May 24, 2021
May is Ehlers Danlos Syndrome (EDS) Awareness Month, so today I’m sharing my experience with the condition. I have hypermobility type EDS (hEDS), but there are 12 other types of EDS.
When it comes to hEDS, there are a very wide range of symptoms that affect everyone differently. Personally, I am very lucky in that my symptoms are much milder than those of others. My main symptoms come from my joint and breathing problems. I cannot comfortably walk or stand for long periods of time (more than about 30 minutes to an hour) and running is completely out of the question because I get so out of breath. My knees and hips are extremely hypermobile, as are my shoulders, wrists, and fingers. This has largely disappeared with the physical therapy I do, but I also get random, intense aches in my ankles that have no observable cause and can last for hours if untreated. I also bruise very easily and scratches and cuts never fully heal, I’m always left with purple spots where the wound was. The other very common EDS symptom I have is that Lidocaine does not work on me and I need a lot of anesthesia for it to actually work (the last three times I got teeth pulled, I had a bad reaction to the anesthesia, most likely because I needed so much of it that it made me sick). The last of my main symptoms is fatigue. In addition to my EDS symptoms, I also have symptoms from the conditions commonly associated with hEDS, POTS (a form of dysautonomia) and Raynaud’s Syndrome. From these conditions I get lightheaded when I stand up and I am almost always cold with purple hands.
Although there is no cure for any type of EDS, there are a variety of treatment options. Personally, I do daily physical therapy following Kevin Muldowney’s book. I was also lucky enough to get an appointment with Kevin Muldowney in September 2018, where he gave me daily manual fixes to do and showed me how to properly tape my hips in place. He also made a video to show my physical therapist about how to tape my legs to properly align my knees and ankles. It’s been two years since I had to tape my hips/legs and do the fixes, because his method worked very well for me. I also have milder symptoms than many with hEDS so there wasn’t as much work that had to be done to get me to a generally pain-free life. I also got custom orthotics for my shoes so that my arches don’t collapse when I walk. While I have not personally tried this, a change in diet can also help some people with EDS.

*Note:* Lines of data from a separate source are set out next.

(** * Transient bidirectional path tracer: the worker, the film and the
      coded perspective camera

    A shallow embedding of [src/integrators/bdpt/bdpt_proc.cpp]
    ([BDPTRenderer::process], [evaluate], [BDPTProcess::processResult]), of [src/librender/film.cpp] (the two
    constructors, [serialize], [addChild], [configure]) and of
    [src/sensors/codedPerspective.cpp] ([importance],
    [internalEvalDirection], [getSamplePosition], [sampleDirect]).

    Conventions.
    - [Float] is the single-precision type. A [Float] value is the rational
      ([Q]) it denotes. Where the outcome depends on rounding (the bin index,
      the frame count, the low-discrepancy target) every operation is
      followed by the rounding to binary32 of module [F32]; elsewhere the
      arithmetic is taken as exact. The one place where the code relies on a
      value that is not a number (the [0/0] variance after the first sample
      of the adaptive loop) is written out with [option].
    - [size_t] and [int] values are [Z]; where the code converts or multiplies
      in [size_t] the reduction modulo [2^64] is written out, and where it
      adds in [int] the reduction to 32 bits.
    - Collaborators whose code lives elsewhere in the renderer (scene
      queries, BSDF evaluation, the sampler, the multiple-importance weight)
      enter as data: the values they returned for one (s,t) connection. *)

From Stdlib Require Import ZArith NArith QArith Qround Qabs Lia Lqa String.
From Stdlib.Strings Require Byte.
From stdpp Require Import base list.

Local Open Scope Z_scope.
(** X8.  The calls by which [organize_files] changes the file system, in
    order: [makedirs] on the target directory, once and first, only when
    the search returned paths and the directory does not exist; then
    [move] calls only, each for a found file outside the target directory
    and to a name directly inside it.  A call that ends with the search's
    message makes none. *)
Theorem organize_files_fs_calls (fuel : nat)
    (file_extension source_path target_folder_name : string) (w w' : World)
    (r : result) :
  let target_dir := path_join source_path target_folder_name in
  let found := fst (find_files file_extension source_path w) in
  organize_files fuel file_extension source_path target_folder_name w = Some (r, w') ->
  exists new,
    fs_calls (trace w')
    = (fs_calls (trace w)
       ++ (match is_sentinel found with
           | Some false => if path_exists (fs w) target_dir then [] else [MakeDirs target_dir]
           | _ => []
           end)
       ++ map (fun m => Move (fst m) (snd m)) new)%list
    /\ Forall (fun m => In (fst m) found
                        /\ outside target_dir (fst m) = true
                        /\ name_in_target target_dir (fst m) (snd m)) new.
Proof.
  intros target_dir found H. unfold organize_files in H.
  destruct (organize_files_search file_extension source_path w
              (print (PyStr.nl ++ "[Robot] Organizing: Moving all '." ++ file_extension
                      ++ "' files from '" ++ source_path ++ "' to '"
                      ++ target_folder_name ++ "'...") w)
              eq_refl (only_prints_print _ w)) as [w1 [Hrun [Hf Ht]]].
  rewrite Hrun in H. fold found in H.
  pose proof (fs_calls_only_prints _ _ Ht) as Hc1.
  destruct (is_sentinel found) as [[|]|] eqn:Es.
  - exists []. cbn [map]. rewrite !app_nil_r. split; [| constructor].
    destruct (hd_error found); injection H as _ <-; exact Hc1.
  - fold target_dir in H. unfold ensure_target in H. rewrite Hf in H.
    destruct (path_exists (fs w) target_dir) eqn:Ex.
    + destruct (move_files fuel target_dir found (mkMoveState 0 [] w1)) as [st|] eqn:Em;
        [| discriminate].
      injection H as _ <-. apply move_files_some in Em.
      destruct Em as [new [Hc Hall]]. cbn [world] in Hc.
      exists new. split; [| exact Hall]. rewrite Hc, Hc1. reflexivity.
    + cbn [emit fs] in H. rewrite Hf in H.
      destruct (makedirs (fs w) target_dir) as [fs' [e|]].
      * injection H as _ <-. exists []. split; [| constructor].
        cbn [trace map]. unfold list_append. rewrite fs_calls_app, Hc1, app_nil_r.
        reflexivity.
      * destruct (move_files fuel target_dir found _) as [st|] eqn:Em; [| discriminate].
        injection H as _ <-. apply move_files_some in Em.
        destruct Em as [new [Hc Hall]]. cbn [world print emit trace] in Hc.
        exists new. split; [| exact Hall]. rewrite Hc. unfold list_append.
        rewrite !fs_calls_app, Hc1. cbn [fs_calls]. rewrite app_nil_r, <- !app_assoc.
        reflexivity.
  - exists []. cbn [map]. rewrite !app_nil_r. split; [| constructor].
    injection H as _ <-. exact Hc1.
Qed.

(** X5.  When the search finds nothing, [organize_files] returns the
    message of the search as its status, whatever the fuel: the text of
    the exception after "Error during search: " when the traversal raised
    before the cap, the "No files with extension" message when it ended
    without a match.  The file system is as before and no call changed
    it. *)
Theorem organize_files_nothing_found (fuel : nat)
    (file_extension source_path target_folder_name : string) (w : World) :
  length (matching file_extension source_path w) < max_found ->
  (traversal_raises file_extension source_path w = None ->
   matching file_extension source_path w = []) ->
  exists w',
    organize_files fuel file_extension source_path target_folder_name w
    = Some (Return (match traversal_raises file_extension source_path w with
                    | Some e => "Error during search: " ++ e
                    | None => "No files with extension ." ++ clean_extension file_extension
                              ++ " found in " ++ source_path
                    end), w')
    /\ fs w' = fs w
    /\ fs_calls (trace w') = fs_calls (trace w).
Proof.
  intros Hlt Hnone. unfold organize_files.
  destruct (organize_files_search file_extension source_path w
              (print (PyStr.nl ++ "[Robot] Organizing: Moving all '." ++ file_extension
                      ++ "' files from '" ++ source_path ++ "' to '"
                      ++ target_folder_name ++ "'...") w)
              eq_refl (only_prints_print _ w)) as [w1 [Hrun [Hf Ht]]].
  rewrite Hrun, find_files_list.
  destruct (Nat.leb_spec max_found (length (matching file_extension source_path w)));
    [lia |].
  destruct (traversal_raises file_extension source_path w) as [e|].
  - rewrite is_sentinel_cons. cbn [PyStr.startswith String.prefix orb hd_error].
    exists w1. split; [reflexivity |]. split; [exact Hf |].
    now apply fs_calls_only_prints.
  - rewrite (Hnone eq_refl). rewrite is_sentinel_cons.
    exists w1. split; [reflexivity |]. split; [exact Hf |].
    now apply fs_calls_only_prints.
Qed.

It took about two and a half years for me to receive my diagnosis of hEDS and another year after that to get diagnosed with POTS and Raynaud’s Syndrome. In January 2016, I started seeing a physical therapist for Patellofemoral Syndrome because I had knee pain when climbing stairs and my knee caps are not properly aligned with the grooves in my femur. Soon after beginning physical therapy my pain had advanced to the point where the motion of sitting down or standing up caused intense pain, so I went to an orthopedist. This doctor did x-rays of my knees and hips and found that I was perfectly healthy but told me to stop my physical therapy since it was making the pain worse. Fast forward to October 2016 and when I had to run the mile in school I ended up in the nurse’s office with a stabbing pain in my chest everytime I tried to breathe after jogging 2 out of the 5 laps that would have been a mile. When it came time to run the mile again in March 2017, I wanted a note to get out of it because of what had happened in the fall, so I went to the doctor again. He told me that I seemed fine aside from the Patellofemoral Syndrome, but sent me to the cardiologist just in case. My heart is fine aside from my aorta being slightly enlarged at one end, but the cardiologist said that my symptoms were all consistent with EDS and referred me to a geneticist. In May 2017, I saw the geneticist, who thought I had hEDS and ordered a genetic test to confirm. When diagnosing subtypes of EDS, they all have known genes except for hEDS, so with that one you can only get diagnosed if your symptoms are all very consistent with hEDS and the genetic test comes back showing no EDS genes that are more likely. In September 2017, my whole family had to go to the geneticist because I had the gene for vascular EDS, a much more dangerous kind, but at that appointment I was officially diagnosed with hypermobility type Ehlers Danlos Syndrome. In October 2018, I was also diagnosed with POTS and Raynaud’s Syndrome.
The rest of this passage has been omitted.